The Seattle Seahawks have been in the news recently because of their improbable last minute win over the Green Bay Packers. With four minutes left in the game, the Packers had a 99.9% statistical chance of winning. But the Seahawks pulled it out.
Russell Wilson, the QB for Seattle, is a vocal Christian. After the game he prayed and gave glory to God (which is awesome). He also seemed to imply that God caused the improbable outcome of the game.
“That’s God setting it up, to make it so dramatic, so rewarding, so special. I’ve been through a lot in life, and had some ups and downs. It’s what’s led me to this day.”(link)
Some other Seahawks gave credit to God too, but without implying God determined the outcome.
“We fought. Playing football it’s awesome. God is so good. It don’t get no better than this.” – Earl Thomas, Facebook.
“To God go the glory!” – Richard Sherman, Facebook
Perhaps unsurprisingly, Aaron Rodgers, QB for the Packers (and also a Christian) had a different view.
“I don’t think God cares a whole lot about the outcome, He cares about the people involved, but I don’t think he’s a big football fan.”(link)
Here’s what I think:
It’s admirable that so many football players are vocal about their Christian faith, and that they give God the glory. Through their platform they can be a positive witness for Christ.

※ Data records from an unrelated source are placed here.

(** X17: amounts keep their sign.  If the sales totals of the shifts are
    non-negative and the payments positive (as in an empty database), they
    are so after any sequence of requests: no payment of zero or less is
    ever stored and no sales total ever goes below zero. *)
Theorem X17_amounts_keep_their_sign (rs : list request) (d : db) :
  sales_nonneg d -> payments_positive d ->
  sales_nonneg (run rs d) /\ payments_positive (run rs d).
Proof. exact (run_keeps_amounts rs d). Qed.

(** ** Payments are only appended *)

Lemma handle_appends_payments (r : request) (d : db) :
  keeps_payments r ->
  exists extra, payments (fst (handle r d)) = payments d ++ extra.
Proof.
  intros Hk.
  destruct r as [ req | req | id st | id | req | req | req | req now | req ].
  - destruct (order_handlers_frame (CreateOrder req) d I) as [ -> _ ].
    exists []. now rewrite app_nil_r.
  - destruct (order_handlers_frame (UpdateOrder req) d I) as [ -> _ ].
    exists []. now rewrite app_nil_r.
  - destruct (order_handlers_frame (SetStatus id st) d I) as [ -> _ ].
    exists []. now rewrite app_nil_r.
  - contradiction.
  - simpl.
    destruct (payment_response_cases d (recordPayment_tx req d))
      as [ H | (d' & p & _ & H) ]; unfold recordPayment; rewrite H; simpl.
    + exists []. now rewrite app_nil_r.
    + destruct (payment_frame req d d' p (or_introl H)) as [ -> _ ]. eauto.
  - simpl.
    destruct (payment_response_cases d (recordPayment_auth_tx req d))
      as [ H | (d' & p & _ & H) ]; unfold recordPayment_auth; rewrite H; simpl.
    + exists []. now rewrite app_nil_r.
    + destruct (payment_frame req d d' p (or_intror H)) as [ -> _ ]. eauto.
  - rewrite (shift_handlers_payments (StartShift req) d I).
    exists []. now rewrite app_nil_r.
  - rewrite (shift_handlers_payments (EndShift req now) d I).
    exists []. now rewrite app_nil_r.
  - rewrite (shift_handlers_payments (AdjustShift req) d I).
    exists []. now rewrite app_nil_r.
Qed.

(** X18: payments are append-only.  Whatever the sequence of requests, as
    long as no order is deleted, the payments recorded before are still
    there afterwards, unchanged and in the same order, followed by the new
    ones. *)
Theorem X18_payments_are_only_appended (rs : list request) (d : db) :
  Forall keeps_payments rs ->
  exists extra, payments (run rs d) = payments d ++ extra.
Proof.
  revert d. induction rs as [ | r rs IH ]; simpl; intros d H.
  - exists []. now rewrite app_nil_r.
  - inversion H as [ | ? ? Hr Hrs ]; subst.
    destruct (handle_appends_payments r d Hr) as [ e1 E1 ].
    destruct (IH (fst (handle r d)) Hrs) as [ e2 E2 ].
    exists (e1 ++ e2). rewrite E2, E1, app_assoc. reflexivity.
Qed.

(** ** Shift sales against payments *)

Lemma shift_sales_cons (u : Z) (s : cashier_shift) (l : list cashier_shift) :
  shift_sales u (s :: l) =
  (if user_id s =? u then sales_amount_cash s + sales_amount_card s else 0) +
  shift_sales u l.
Proof.
  unfold shift_sales. simpl. destruct (user_id s =? u); simpl; lia.
Qed.

Lemma active_count_cons (c : Z) (s : cashier_shift) (l : list cashier_shift) :
  Z.of_nat (active_count c (s :: l)) =
  (if is_active_shift_of c s then 1 else 0) + Z.of_nat (active_count c l).
Proof.
  unfold active_count. cbn [filter].
  destruct (is_active_shift_of c s); [ | lia ].
  cbn [List.length]. rewrite Nat2Z.inj_succ. lia.
Qed.
(** Extra X13. [product_on_basis] of a tensor product pairs the factors
    with the two tuples by [zip]: with no factor or with an empty tuple
    the [tensor] of nothing fails its assertion, and tuples of other
    lengths than the number of factors are cut to the shortest without an
    error, every index of the result having that many components. *)
Theorem tensor_product_on_basis_zip sets (t1 t2 : list K) :
  (sets = [] ∨ t1 = [] ∨ t2 = [] →
   tensor_product_on_basis sets t1 t2 = Raise AssertionError)
  ∧ (sets ≠ [] → t1 ≠ [] → t2 ≠ [] →
     ∃ z : gmap (list K) BR,
       tensor_product_on_basis sets t1 t2 = Ok z
       ∧ wf z
       ∧ ∀ t, is_Some (z !! t) →
              length t
              = (length sets `min` (length t1 `min` length t2))%nat).
Proof.
  split.
  - intros Hempty. unfold tensor_product_on_basis.
    assert (zip3 sets t1 t2 = []) as ->; [|done].
    destruct Hempty as [->|[->| ->]]; [done|by destruct sets|].
    by destruct sets, t1.
  - intros Hsets Ht1 Ht2.
    set (factors := (λ mxy : algebra_parent BR K * K * K,
                       product mxy.1.1 (monomial mxy.1.2) (monomial mxy.2))
                    <$> zip3 sets t1 t2).
    assert (tensor_product_on_basis sets t1 t2 = tensor (Plain <$> factors))
      as ->.
    { unfold tensor_product_on_basis, factors.
      by rewrite <- list_fmap_compose. }
    assert (length factors
            = (length sets `min` (length t1 `min` length t2))%nat) as Hlen.
    { unfold factors. by rewrite length_fmap, length_zip3_min. }
    destruct (tensor (Plain <$> factors)) as [z|e] eqn:Hz.
    + exists z. split; [done|]. split; [by apply (wf_tensor _ _ Hz)|].
      intros t Ht. by rewrite (lookup_tensor_plain factors z t Hz Ht).
    + destruct factors; [|done]. destruct sets, t1, t2; done.
Qed.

And God certainly does help us to do our best in all we do as we honor him. In the case of athletic events, he does that for Christians on both teams.
But there are some problems with the idea that God fixes the outcomes of games.

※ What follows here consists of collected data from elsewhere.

(** * Training harness: queue runner, train/eval loop and entry point

    A shallow embedding of three Python sources:
    - [scripts/start_train_queue.py]  (module [Queue]),
    - [src/trainers/yolo_trainer.py]  (module [Trainer]),
    - [src/train.py]                  (module [Entry]).

    Python effects are made explicit.  A computation yields the list of
    externally visible events it produced together with either a value or
    the exception that escaped it. *)

From Stdlib Require Import ZArith QArith Ascii String.
From stdpp Require Import gmap strings list.

Close Scope Q_scope.
Open Scope Z_scope.

(** ** Python exceptions and the trace/error monad *)

Inductive exn :=
| ValueError (msg : string)
| KeyError (key : string)
| IndexError
| TypeError
| ZeroDivisionError
| AssertionError (msg : string)
| AttributeError (attr : string)
| CalledProcessError (returncode : Z) (cmd : string)
| Exception (msg : string).

Inductive result (A : Type) :=
| Ok (a : A)
| Raise (e : exn).
Arguments Ok {A} a.
Arguments Raise {A} e.

Definition is_ok {A} (r : result A) : bool :=
  match r with Ok _ => true | Raise _ => false end.

(** Events emitted so far, then the value or the escaping exception. *)
Definition M (Ev A : Type) : Type := (list Ev * result A)%type.

Section Monad.
Context {Ev : Type}.

Definition raise {A} (e : exn) : M Ev A := ([], Raise e).
Definition emit (ev : Ev) : M Ev unit := ([ev], Ok tt).
Definition lift {A} (r : result A) : M Ev A := ([], r).

#[export] Instance M_ret : MRet (M Ev) := λ A a, ([], Ok a).

#[export] Instance M_bind : MBind (M Ev) := λ A B k m,
  match m with
  | (t, Ok a) => let '(t', r) := k a in (t ++ t', r)
  | (t, Raise e) => (t, Raise e)
  end.

(** [try: m except CalledProcessError as e: h e] *)
Definition try_called_process_error {A} (m : M Ev A) (h : exn → M Ev A)
  : M Ev A :=
  match m with
  | (t, Raise (CalledProcessError c cmd)) =>
      let '(t', r) := h (CalledProcessError c cmd) in (t ++ t', r)
  | other => other
  end.
End Monad.

(** ** Python string helpers *)

(** [needle in hay] on [str]: substring test. *)
Fixpoint py_in (needle hay : string) : bool :=
  String.prefix needle hay ||
  match hay with
  | EmptyString => false
  | String _ hay' => py_in needle hay'
  end.

(** ASCII part of [str.lower()]. No character outside A-Z lowercases to an
    ASCII letter that occurs in the tokens compared below, so on those
    comparisons the byte-wise function agrees with Python's. *)
Definition lower_ascii (c : ascii) : ascii :=
  let n := nat_of_ascii c in
  if ((65 <=? n)%nat && (n <=? 90)%nat)%bool then ascii_of_nat (n + 32)%nat else c.

Fixpoint lower (s : string) : string :=
  match s with
  | EmptyString => EmptyString
  | String c s' => String (lower_ascii c) (lower s')
  end.

(** * scripts/start_train_queue.py *)

Module Queue.

(** A YAML scalar as it occurs in a task mapping: a string or null.
    Documents whose task entries are numbers, booleans or collections,
    or whose tasks are not mappings, are outside this model. *)
Inductive value :=
| VNone
| VStr (s : string).

#[export] Instance value_eq_dec : EqDecision value.
Proof. solve_decision. Defined.

Definition is_none (v : value) : bool :=
  match v with VNone => true | VStr _ => false end.

(** [str(v)] as used by f-string interpolation. *)
Definition py_str (v : value) : string :=
  match v with VNone => "None" | VStr s => s end.

(** A task is a Python dict; the queue document is [{"tasks": [...]}]. *)
Abbreviation task := (gmap string value).

Record queue := { tasks : list task }.

(** [task.get(k)] *)
Definition get (t : task) (k : string) : value := default VNone (t !! k).

(** [task[k]] *)
Definition getitem (t : task) (k : string) : result value :=
  match t !! k with
  | Some v => Ok v
  | None => Raise (KeyError k)
  end.

(** ["rm" in task["run"]] *)
Definition contains_rm (v : value) : result bool :=
  match v with
  | VStr s => Ok (py_in "rm" s)
  | VNone => Raise TypeError
  end.

(** Body of [for task in queue["tasks"]] in [load_and_validate_yaml_file]. *)
Definition validate_task (t : task) : result unit :=
  if is_none (get t "run") then
    Raise (ValueError "run key is required in the yaml task.")
  else if is_none (get t "git_checkout_target") then
    Raise (ValueError "branch or commit key is required in the yaml task.")
  else
    match getitem t "run" with
    | Raise e => Raise e
    | Ok r =>
        match contains_rm r with
        | Raise e => Raise e
        | Ok true => Raise (ValueError "rm command is not allowed in the yaml task.")
        | Ok false => Ok tt
        end
    end.

Fixpoint validate_tasks (ts : list task) : result unit :=
  match ts with
  | [] => Ok tt
  | t :: ts' =>
      match validate_task t with
      | Raise e => Raise e
      | Ok _ => validate_tasks ts'
      end
  end.

(** [load_and_validate_yaml_file]: [parsed] is what [yaml.safe_load]
    returned for the file at the moment of the call. *)
Definition load_and_validate_yaml_file (parsed : queue) : result queue :=
  match validate_tasks (tasks parsed) with
  | Raise e => Raise e
  | Ok _ => Ok parsed
  end.

(** Which of the two [subprocess.run] calls of an iteration. *)
Inductive phase := Checkout | Run.

(** The environment of one execution of the runner.  The loop body runs
    once for each value of [task_index], reads the file once and starts
    at most one process per phase, so both are indexed by [task_index]. *)
Record world := {
  disk : nat → queue;
  exit_status : nat → phase → string → Z;
}.

Inductive event :=
| Print_starting
| Print_no_more_tasks
| Print_executing (task_index : nat) (name : string)
| Print_checkout (target run : string)
| Subprocess_run (cmd : string)
| Reset_cuda
| Print_success (task_index : nat) (name : string)
| Print_failed (task_index : nat) (name : string) (e : exn)
| Print_all_done.

#[export] Instance exn_eq_dec : EqDecision exn.
Proof. solve_decision. Defined.

#[export] Instance event_eq_dec : EqDecision event.
Proof. solve_decision. Defined.

(** [subprocess.run(cmd, shell=True, text=True, check=True)] *)
Definition subprocess_run (w : world) (i : nat) (ph : phase) (cmd : string)
  : M event unit :=
  emit (Subprocess_run cmd);;
  let rc := exit_status w i ph cmd in
  if rc =? 0 then mret tt else raise (CalledProcessError rc cmd).

Definition checkout_cmd (target : string) : string :=
  "git checkout " +:+ target +:+ " && git pull".

(** How one pass through the [while] body ends when nothing escapes. *)
Inductive flow :=
| Return_
| Next (num_tasks : nat).

(** Lines 48-85: one iteration of the [while] loop at [task_index]. *)
Definition body (w : world) (task_index : nat) : M event flow :=
  queue ← lift (load_and_validate_yaml_file (disk w task_index));
  match tasks queue !! task_index with
  | None => raise IndexError
  | Some task =>
      if decide (task = ∅) then
        emit Print_no_more_tasks;; mret Return_
      else
        name ← lift (getitem task "name");
        emit (Print_executing task_index (py_str name));;
        target ← lift (getitem task "git_checkout_target");
        run ← lift (getitem task "run");
        emit (Print_checkout (py_str target) (py_str run));;
        try_called_process_error
          (subprocess_run w task_index Checkout (checkout_cmd (py_str target));;
           emit Reset_cuda;;
           subprocess_run w task_index Run (py_str run);;
           name' ← lift (getitem task "name");
           emit (Print_success task_index (py_str name')))
          (λ e,
            name' ← lift (getitem task "name");
            emit (Print_failed task_index (py_str name') e));;
        mret (Next (length (tasks queue)))
  end.
(** C4.  An encryption that succeeds is returned as it is, and a failure
    whose message does not contain "No session" rejects the caller's
    promise with that very error: in both cases no frame is emitted and
    no registry entry, listener or timer is created.  Only a failure
    whose message contains "No session" stores a pending entry and emits
    the bundle request. *)
Theorem only_no_session_requests_bundle (s : state) (manager recipientId : string)
    (content : Content) :
  signalManager s = Some manager →
  (∀ c, ∃ s',
     run [CallEncryptMessage recipientId content;
          Resume (S (next_handle s)) (ReturnedCipher c)] s = Some s' ∧
     promises s' !! next_handle s = Some (Resolved c) ∧
     no_bundle_exchange s s') ∧
  (∀ error, ∃ s',
     run [CallEncryptMessage recipientId content;
          Resume (S (next_handle s)) (Threw error)] s = Some s' ∧
     if no_session error
     then emitted s' = emitted s ++
            [RequestPreKeyBundle recipientId
               (Some (make_requestId recipientId (clock s)))] ∧
          pendingMessages s' !! make_requestId recipientId (clock s) =
            Some (mkPending recipientId content (next_handle s) (next_handle s)) ∧
          promises s' !! next_handle s = Some Pending
     else promises s' !! next_handle s = Some (Rejected error) ∧
          no_bundle_exchange s s').
Proof.
  intros Hm. split.
  - intros c. rewrite (encrypt_then_answer _ _ _ _ _ Hm).
    rewrite (encryptMessage_initialized _ _ _ _ Hm). cbn.
    eexists. split; [reflexivity|]. cbn.
    by rewrite settle_in_pending by apply lookup_insert_eq.
  - intros error. rewrite (encrypt_then_answer _ _ _ _ _ Hm).
    rewrite (encryptMessage_initialized _ _ _ _ Hm). cbn.
    destruct (no_session error); (eexists; split; [reflexivity|]).
    + cbn. by rewrite !lookup_insert_eq.
    + cbn. by rewrite settle_in_pending by apply lookup_insert_eq.
Qed.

First, God can be glorified with either outcome of a sports event. God didn’t need the Seahawks to win in order to bring about his plan. If the Packers had won, God would be equally glorified. It is really a small view of God to think that he has to make sure a certain team wins. God is bigger than that.
Second, it implies that God honored the request of players and fans of one team, but not the players and fans for the other teams. Does God love Russell Wilson more Aaron Rodgers? No, he loves them both. And for a player to claim that God favors him over others is a little selfish.
Aaron Rodgers is right. God cares less about the outcome of a game than he does the people who are involved in it.